Ogni tanto nei boschi trovava qualche conchiglia fossile. Così si immaginava di avere un passato in comune con il mare, che milioni di anni prima accarezzava le stesse cime. La raccoglieva con cura, ripulendola da muschi e terriccio e la riponeva per un periodo di tempo stabilito, in una scatola con il coperchio di vetro, custodita con attenzione accanto al suo letto. Ogni sera le guardava con stupore nuovo, certe le teneva in mano, come a trattenere tra le dita il contatto con il mare, e socchiudendo gli occhi si immaginava le onde, l'odore del sale, la freschezza delle profondità che mai aveva conosciuto.
Poi, dopo qualche tempo, in ordine di ritrovamento, una alla volta le riportava nel bosco, più o meno nelle zone in cui erano state trovate.
Per non cambiare il tempo, si diceva. Per non influire troppo sullo scorrere delle cose.
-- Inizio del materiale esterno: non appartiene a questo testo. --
(** * GGRC core: schema migration, CSV column ordering and assessment hooks

    A shallow embedding of three files of the GGRC code base:

    - [ggrc/migrations/versions/20191009_9a38b1d92f3e_extend_tables_for_scope_objects.py]
      (module [Migration]),
    - [ggrc/converters/import_helper.py] (module [ImportHelper]),
    - [ggrc/models/hooks/assessment.py] (module [AssessmentHooks]).

    Python code that mutates objects, the per-request [flask.g] object or the
    database session is written in a state-and-exception monad: a computation
    takes the state, and gives back either a value or the exception that was
    raised, together with the state as it was left (a raise does not undo the
    mutations made before it). *)

From Stdlib Require Import ZArith Ascii String List Sorted Permutation Bool Lia.
From stdpp Require Import base decidable option list strings gmap fin_maps sets.

Local Open Scope string_scope.
Local Open Scope Z_scope.
Local Open Scope list_scope.

(** ** Exceptions and the effect monad *)

Inductive exn : Type :=
| NotImplementedError (msg : string)
| OperationalError (msg : string)
| StatusValidationError (msg : string)
| KeyError (key : string)
| TypeError (msg : string)
| AttributeError (msg : string)
| StopIteration.

Inductive result (A : Type) : Type :=
| Ok (a : A)
| Raise (e : exn).
Arguments Ok {A} a.
Arguments Raise {A} e.

Definition Eff (S A : Type) : Type := S -> result A * S.

Definition ret {S A} (a : A) : Eff S A := fun s => (Ok a, s).

Definition bind {S A B} (c : Eff S A) (k : A -> Eff S B) : Eff S B :=
  fun s =>
    match c s with
    | (Ok a, s') => k a s'
    | (Raise e, s') => (Raise e, s')
    end.

Definition raise {S A} (e : exn) : Eff S A := fun s => (Raise e, s).

Definition gets {S A} (f : S -> A) : Eff S A := fun s => (Ok (f s), s).

Definition modify {S} (f : S -> S) : Eff S unit := fun s => (Ok tt, f s).

(** [try: c except handles => handler]: the handler runs, on the state the
    body left, for the exceptions [handles] accepts; others pass through. *)
Definition try_except {S A} (c : Eff S A) (handles : exn -> bool)
    (handler : exn -> Eff S A) : Eff S A :=
  fun s =>
    match c s with
    | (Ok a, s') => (Ok a, s')
    | (Raise e, s') => if handles e then handler e s' else (Raise e, s')
    end.

Declare Scope eff_scope.
Delimit Scope eff_scope with eff.
Notation "'let*' x ':=' c 'in' k" := (bind c (fun x => k))
  (at level 10, x name, c at level 100, k at level 200) : eff_scope.
Notation "c '>>' k" := (bind c (fun _ => k))
  (at level 100, k at level 200, right associativity) : eff_scope.

(** A Python [for x in xs: body]. *)
Fixpoint for_each {S A} (xs : list A) (body : A -> Eff S unit) : Eff S unit :=
  match xs with
  | [] => ret tt
  | x :: xs' => bind (body x) (fun _ => for_each xs' body)
  end.

Definition is_StatusValidationError (e : exn) : bool :=
  match e with StatusValidationError _ => true | _ => false end.


(** [c] takes every state to a state related to it by [R], whether it
    returns or raises. *)
Definition keeps {S A} (R : S -> S -> Prop) (c : Eff S A) : Prop :=
  forall s, R s (snd (c s)).

(** ** The migration [9a38b1d92f3e]: extend tables for scope objects *)

Module Migration.

(** What the script hands to Alembic's [op]: column descriptions and DDL
    requests.  [col_autoincrement] is [None] where the keyword is not
    given. *)
Inductive sa_type : Type :=
| SaInteger
| SaString (length : nat).

Record Column : Type := mkColumn {
  col_name : string;
  col_type : sa_type;
  col_autoincrement : option bool;
  col_nullable : bool
}.

Record UniqueConstraint : Type := mkUnique {
  uq_name : string;
  uq_columns : list string
}.

Record Table : Type := mkTable {
  columns : list Column;
  uniques : list UniqueConstraint
}.

(** The database schema the migration runs against: tables by name. *)
Abbreviation Schema := (gmap string Table).

Definition has_column (t : Table) (n : string) : bool :=
  bool_decide (n ∈ col_name <$> columns t).

Definition has_unique (t : Table) (n : string) : bool :=
  bool_decide (n ∈ uq_name <$> uniques t).

(** [op.add_column(table, column)]: ALTER TABLE ... ADD COLUMN.  The
    database refuses it for an unknown table or a column name already
    taken. *)
Definition add_column (table : string) (c : Column) : Eff Schema unit :=
  fun db =>
    match db !! table with
    | None => (Raise (OperationalError "no such table"), db)
    | Some t =>
        if has_column t (col_name c)
        then (Raise (OperationalError "duplicate column name"), db)
        else (Ok tt,
              <[table := mkTable (columns t ++ [c]) (uniques t)]> db)
    end.

(** [op.create_unique_constraint(name, table, columns)].  Constraint names
    are per table; the columns must exist. *)
Definition create_unique_constraint (name table : string)
    (cols : list string) : Eff Schema unit :=
  fun db =>
    match db !! table with
    | None => (Raise (OperationalError "no such table"), db)
    | Some t =>
        if has_unique t name
        then (Raise (OperationalError "duplicate key name"), db)
        else if forallb (has_column t) cols
        then (Ok tt,
              <[table := mkTable (columns t)
                           (uniques t ++ [mkUnique name cols])]> db)
        else (Raise (OperationalError "key column does not exist"), db)
    end.

Definition revision : string := "9a38b1d92f3e".
Definition down_revision : string := "ddc897e22d54".

Definition scope_tables_names : gset string :=
  {[ "access_groups"; "account_balances"; "data_assets"; "facilities";
     "markets"; "org_groups"; "vendors"; "products"; "projects";
     "systems"; "key_reports"; "product_groups"; "metrics";
     "technology_environments" ]}.

Definition external_id_column : Column :=
  mkColumn "external_id" SaInteger (Some false) true.
Definition external_slug_column : Column :=
  mkColumn "external_slug" (SaString 255) (Some false) true.
Definition created_by_id_column : Column :=
  mkColumn "created_by_id" SaInteger None true.

Definition upgrade_table (name : string) : Eff Schema unit :=
  (add_column name external_id_column >>
   add_column name external_slug_column >>
   add_column name created_by_id_column >>
   create_unique_constraint "uq_external_id" name ["external_id"] >>
   create_unique_constraint "uq_external_slug" name ["external_slug"])%eff.

(** [upgrade()] iterates over a Python set, whose order is not fixed by
    the language: [order] is the order in which the iteration yields the
    names, any enumeration of the set without repetition. *)
Definition upgrade_in (order : list string) : Eff Schema unit :=
  for_each order upgrade_table.

Definition upgrade : Eff Schema unit :=
  upgrade_in (elements scope_tables_names).

Definition downgrade : Eff Schema unit :=
  raise (NotImplementedError "Downgrade is not supported").

(** The columns and constraints a scope table has after the upgrade. *)
Definition extended (t : Table) : Table :=
  mkTable
    (columns t ++
       [external_id_column; external_slug_column; created_by_id_column])
    (uniques t ++
       [mkUnique "uq_external_id" ["external_id"];
        mkUnique "uq_external_slug" ["external_slug"]]).

(** A table the upgrade has not been applied to. *)
Definition table_ready (t : Table) : bool :=
  negb (has_column t "external_id") &&
  negb (has_column t "external_slug") &&
  negb (has_column t "created_by_id") &&
  negb (has_unique t "uq_external_id") &&
  negb (has_unique t "uq_external_slug").

Definition schema_ready (db : Schema) : bool :=
  forallb
    (fun name =>
       match db !! name with
       | Some t => table_ready t
       | None => false
       end)
    (elements scope_tables_names).

(** A schema before the migration, with a table outside the scope set. *)
Definition plain_table : Table :=
  mkTable [mkColumn "id" SaInteger (Some true) false;
           mkColumn "title" (SaString 250) None false] [].

Definition sample_schema : Schema :=
  <["audits" := plain_table]>
    (list_to_map ((fun n => (n, plain_table)) <$> elements scope_tables_names)).

End Migration.

(** ** CSV import helpers: the order of columns *)

Module ImportHelper.

(** Attribute names are strings of bytes: a [str] as it is, a [unicode]
    name in UTF-8, whose order byte by byte is the order of the code
    points, by which Python compares two [unicode] strings.

    [v.lower()] is a method of Python's strings and depends on the kind of
    string: [str.lower] changes the letters [A]..[Z] only, [unicode.lower]
    every cased letter.  [get_column_order] is given it as [lower]; two
    instances follow. *)
Definition lower_ascii (c : ascii) : ascii :=
  let n := nat_of_ascii c in
  if (Nat.leb 65 n && Nat.leb n 90)%bool then ascii_of_nat (n + 32) else c.

(** [str.lower]: the letters [A]..[Z] only. *)
Fixpoint str_lower (s : string) : string :=
  match s with
  | EmptyString => EmptyString
  | String c s' => String (lower_ascii c) (str_lower s')
  end.

(** [unicode.lower] on names of ASCII and Latin-1 letters: in UTF-8 a
    capital of U+00C0..U+00DE, but for the sign U+00D7, is the byte 195
    and a byte of 128..158, and its small letter is 32 further. *)
Fixpoint unicode_lower_latin1 (s : string) : string :=
  match s with
  | EmptyString => EmptyString
  | String c s' =>
      match s' with
      | String d s'' =>
          let n := nat_of_ascii d in
          if (Nat.eqb (nat_of_ascii c) 195 && Nat.leb 128 n && Nat.leb n 158
              && negb (Nat.eqb n 151))%bool
          then String c (String (ascii_of_nat (n + 32))
                           (unicode_lower_latin1 s''))
          else String (lower_ascii c) (unicode_lower_latin1 s')
      | EmptyString => String (lower_ascii c) EmptyString
      end
  end.

Definition startswith (s p : string) : bool := String.prefix p s.

(** [list.sort(key=...)]: a stable sort, comparing the keys as byte
    strings.  An element is put in front of the first one whose key is
    not smaller, so elements with equal keys keep their order. *)
Section Sort.
Context {A : Type} (key : A -> string).

Fixpoint insert_by_key (x : A) (l : list A) : list A :=
  match l with
  | [] => [x]
  | y :: l' =>
      if String.leb (key x) (key y) then x :: y :: l'
      else y :: insert_by_key x l'
  end.

Definition sort_by_key (l : list A) : list A :=
  foldr insert_by_key [] l.
End Sort.

Section ColumnOrder.
(** [v.lower()], the method of the strings the list holds. *)
Variable lower : string -> string.
(** [ggrc.converters.COLUMN_ORDER], a tuple of attribute names declared
    outside the file. *)
Variable COLUMN_ORDER : list string.

Definition is_mapping (v : string) : bool := startswith (lower v) "map:".

Definition get_column_order (attr_list : list string) : list string :=
  let attr_set : gset string := list_to_set attr_list in
  let default_attrs := filter (fun v => v ∈ attr_set) COLUMN_ORDER in
  let default_set : gset string := list_to_set default_attrs in
  let other_attrs := filter (fun v => v ∉ default_set) attr_list in
  let custom_attrs :=
    filter (fun v => is_mapping v = false) other_attrs in
  let mapping_attrs :=
    filter (fun v => is_mapping v = true) other_attrs in
  let custom_attrs := sort_by_key lower custom_attrs in
  let mapping_attrs := sort_by_key lower mapping_attrs in
  default_attrs ++ custom_attrs ++ mapping_attrs.
End ColumnOrder.

(** The order of the keys, and with it the case-insensitive alphabetical
    order of attribute names: the order of their lowercase forms. *)
Definition key_le {A} (key : A -> string) (x y : A) : Prop :=
  String.leb (key x) (key y) = true.

Definition ci_le (lower : string -> string) : string -> string -> Prop :=
  key_le lower.

Definition sample_column_order : list string :=
  ["slug"; "title"; "description"; "notes"; "owners"].

Definition sample_attr_list : list string :=
  ["map:Control"; "zeta"; "title"; "Alpha"; "Map:audit"; "slug"; "beta";
   "title"; "beta"; "Beta"].

(** Names with letters beyond ASCII, the titles of custom attributes. *)
Definition sample_unicode_attr_list : list string :=
  ["Éb"; "map:zone"; "éa"; "title"; "Zulu"].

(** *** Tables of cells *)

(** The first cell of every row and the rows without it; [None] when a row
    is empty. *)
Fixpoint heads_tails {A} (rows : list (list A))
    : option (list A * list (list A)) :=
  match rows with
  | [] => Some ([], [])
  | [] :: _ => None
  | (x :: row) :: rows' =>
      match heads_tails rows' with
      | Some (hs, ts) => Some (x :: hs, row :: ts)
      | None => None
      end
  end.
Il mare era un concetto immaginato e astratto, a parte quel poche conchiglie, che davano realtà a un pensiero. In alcuni libri certo, aveva trovato fotografie, ma in pochi centimetri non si riusciva a rendere la percezione dell'orizzonte, disteso placido e apparentemente immobile. Questo aspetto era una delle pochissime cose che forse per Isabel univa il mare alla montagna. Le vette immobili, geometriche, vigilanti. L'orizzonte del mare immobile, lineare, sicuro. Due contorni seppur diversi, ma statici, rassicuranti, lontani.